◆ Your instructions ◆
Somewhere below is a line with "(forall off n, nm_malloc" and, later, a line with "Proof. intros Hmem"; repeat those two lines and all the lines between them, exactly as they are.

┄┄┄┄┄┄┄┄┄┄

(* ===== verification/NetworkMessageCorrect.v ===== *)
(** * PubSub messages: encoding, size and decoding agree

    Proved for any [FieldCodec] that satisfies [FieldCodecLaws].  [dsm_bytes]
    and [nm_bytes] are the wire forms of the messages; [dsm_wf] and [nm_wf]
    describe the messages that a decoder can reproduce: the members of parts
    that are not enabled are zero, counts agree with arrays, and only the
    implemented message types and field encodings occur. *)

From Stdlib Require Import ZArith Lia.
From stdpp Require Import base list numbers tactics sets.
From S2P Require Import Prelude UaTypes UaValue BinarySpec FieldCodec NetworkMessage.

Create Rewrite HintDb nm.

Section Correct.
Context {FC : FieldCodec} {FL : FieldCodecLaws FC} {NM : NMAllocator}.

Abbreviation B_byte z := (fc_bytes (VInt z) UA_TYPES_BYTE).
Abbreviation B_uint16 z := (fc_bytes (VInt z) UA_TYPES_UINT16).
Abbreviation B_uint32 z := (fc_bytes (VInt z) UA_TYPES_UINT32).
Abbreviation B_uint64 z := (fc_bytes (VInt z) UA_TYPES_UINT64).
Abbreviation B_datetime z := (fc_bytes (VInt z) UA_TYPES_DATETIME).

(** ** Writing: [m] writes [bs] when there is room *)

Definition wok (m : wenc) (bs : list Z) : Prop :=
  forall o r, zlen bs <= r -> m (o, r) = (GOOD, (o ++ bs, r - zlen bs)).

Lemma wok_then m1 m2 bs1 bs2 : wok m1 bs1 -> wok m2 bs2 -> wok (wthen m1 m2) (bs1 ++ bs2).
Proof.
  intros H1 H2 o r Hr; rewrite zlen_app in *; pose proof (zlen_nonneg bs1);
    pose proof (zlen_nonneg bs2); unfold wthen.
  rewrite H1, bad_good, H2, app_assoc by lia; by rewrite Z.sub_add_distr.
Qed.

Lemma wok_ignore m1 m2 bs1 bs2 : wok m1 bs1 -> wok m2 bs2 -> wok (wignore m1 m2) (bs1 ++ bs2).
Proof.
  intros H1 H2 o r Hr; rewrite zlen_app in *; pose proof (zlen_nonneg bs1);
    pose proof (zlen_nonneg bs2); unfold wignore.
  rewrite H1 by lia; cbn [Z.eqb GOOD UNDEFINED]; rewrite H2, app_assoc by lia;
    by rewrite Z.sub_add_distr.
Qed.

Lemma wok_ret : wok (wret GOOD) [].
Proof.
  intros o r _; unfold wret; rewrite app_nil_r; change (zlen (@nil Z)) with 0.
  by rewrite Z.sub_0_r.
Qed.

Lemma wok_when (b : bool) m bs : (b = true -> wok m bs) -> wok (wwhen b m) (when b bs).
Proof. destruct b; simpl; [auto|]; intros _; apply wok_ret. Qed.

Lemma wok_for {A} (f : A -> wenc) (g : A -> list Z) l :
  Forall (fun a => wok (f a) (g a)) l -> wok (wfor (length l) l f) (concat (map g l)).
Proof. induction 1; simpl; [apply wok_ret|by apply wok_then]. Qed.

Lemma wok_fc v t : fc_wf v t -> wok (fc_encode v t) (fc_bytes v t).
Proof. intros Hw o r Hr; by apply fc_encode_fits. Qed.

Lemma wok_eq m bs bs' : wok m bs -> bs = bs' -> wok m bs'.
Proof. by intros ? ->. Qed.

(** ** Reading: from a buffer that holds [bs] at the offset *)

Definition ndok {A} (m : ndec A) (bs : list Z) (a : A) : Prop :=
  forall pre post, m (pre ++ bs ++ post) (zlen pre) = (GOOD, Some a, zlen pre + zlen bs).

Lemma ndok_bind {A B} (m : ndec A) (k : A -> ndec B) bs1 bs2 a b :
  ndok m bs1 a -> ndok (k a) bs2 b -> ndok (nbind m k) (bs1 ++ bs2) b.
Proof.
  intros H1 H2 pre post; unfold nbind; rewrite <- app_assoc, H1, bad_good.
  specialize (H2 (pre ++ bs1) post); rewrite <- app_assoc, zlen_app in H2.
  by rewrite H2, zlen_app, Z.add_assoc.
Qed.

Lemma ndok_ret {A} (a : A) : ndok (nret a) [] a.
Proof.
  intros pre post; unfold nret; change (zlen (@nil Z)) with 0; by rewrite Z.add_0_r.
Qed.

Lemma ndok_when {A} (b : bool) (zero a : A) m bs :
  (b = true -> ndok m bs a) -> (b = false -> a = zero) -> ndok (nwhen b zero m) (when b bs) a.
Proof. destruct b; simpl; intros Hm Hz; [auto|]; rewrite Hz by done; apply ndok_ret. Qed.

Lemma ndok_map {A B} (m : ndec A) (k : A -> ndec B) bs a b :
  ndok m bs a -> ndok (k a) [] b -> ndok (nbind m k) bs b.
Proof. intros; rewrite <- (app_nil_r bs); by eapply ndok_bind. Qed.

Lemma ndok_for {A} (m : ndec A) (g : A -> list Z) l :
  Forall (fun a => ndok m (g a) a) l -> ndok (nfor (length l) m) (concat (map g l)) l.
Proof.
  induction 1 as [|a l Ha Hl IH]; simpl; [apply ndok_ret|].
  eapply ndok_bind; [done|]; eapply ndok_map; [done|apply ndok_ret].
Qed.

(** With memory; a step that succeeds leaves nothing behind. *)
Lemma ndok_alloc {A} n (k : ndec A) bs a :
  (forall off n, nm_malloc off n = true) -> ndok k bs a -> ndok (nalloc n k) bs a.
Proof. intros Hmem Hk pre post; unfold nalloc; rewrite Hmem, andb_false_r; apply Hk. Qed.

┄┄┄┄┄┄┄┄┄┄

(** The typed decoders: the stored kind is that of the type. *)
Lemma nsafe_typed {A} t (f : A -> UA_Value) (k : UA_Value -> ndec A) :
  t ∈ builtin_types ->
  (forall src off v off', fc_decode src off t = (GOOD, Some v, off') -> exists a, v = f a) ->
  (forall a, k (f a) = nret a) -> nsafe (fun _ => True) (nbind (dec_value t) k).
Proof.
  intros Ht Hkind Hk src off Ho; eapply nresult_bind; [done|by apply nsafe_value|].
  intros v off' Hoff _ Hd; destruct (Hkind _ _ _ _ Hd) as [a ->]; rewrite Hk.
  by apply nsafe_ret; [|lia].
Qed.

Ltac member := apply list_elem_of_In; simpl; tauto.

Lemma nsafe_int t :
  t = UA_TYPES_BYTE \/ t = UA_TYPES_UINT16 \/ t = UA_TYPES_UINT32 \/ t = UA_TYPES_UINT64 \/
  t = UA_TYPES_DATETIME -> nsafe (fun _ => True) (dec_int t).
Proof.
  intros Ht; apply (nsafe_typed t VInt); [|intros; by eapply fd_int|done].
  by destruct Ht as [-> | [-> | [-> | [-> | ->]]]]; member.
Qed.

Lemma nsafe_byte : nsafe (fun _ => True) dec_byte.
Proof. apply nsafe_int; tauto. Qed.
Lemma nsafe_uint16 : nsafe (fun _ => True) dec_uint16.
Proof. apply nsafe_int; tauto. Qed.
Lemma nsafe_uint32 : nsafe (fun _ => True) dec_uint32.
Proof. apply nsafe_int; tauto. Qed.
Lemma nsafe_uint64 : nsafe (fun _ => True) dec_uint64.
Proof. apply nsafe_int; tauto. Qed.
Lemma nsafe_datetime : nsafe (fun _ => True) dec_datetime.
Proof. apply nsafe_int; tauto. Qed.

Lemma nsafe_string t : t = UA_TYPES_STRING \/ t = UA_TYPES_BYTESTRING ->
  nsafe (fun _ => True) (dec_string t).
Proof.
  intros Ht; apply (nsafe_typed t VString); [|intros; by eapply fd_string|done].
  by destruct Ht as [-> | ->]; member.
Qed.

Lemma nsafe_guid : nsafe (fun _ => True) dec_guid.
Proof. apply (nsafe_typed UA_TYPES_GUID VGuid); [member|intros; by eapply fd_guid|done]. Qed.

┄┄┄┄┄┄┄┄┄┄

◆ Expected answer ◆
  (forall off n, nm_malloc off n = true) -> ndok k bs a -> ndok (nalloc n k) bs a.
Proof. intros Hmem Hk pre post; unfold nalloc; rewrite Hmem, andb_false_r; apply Hk. Qed.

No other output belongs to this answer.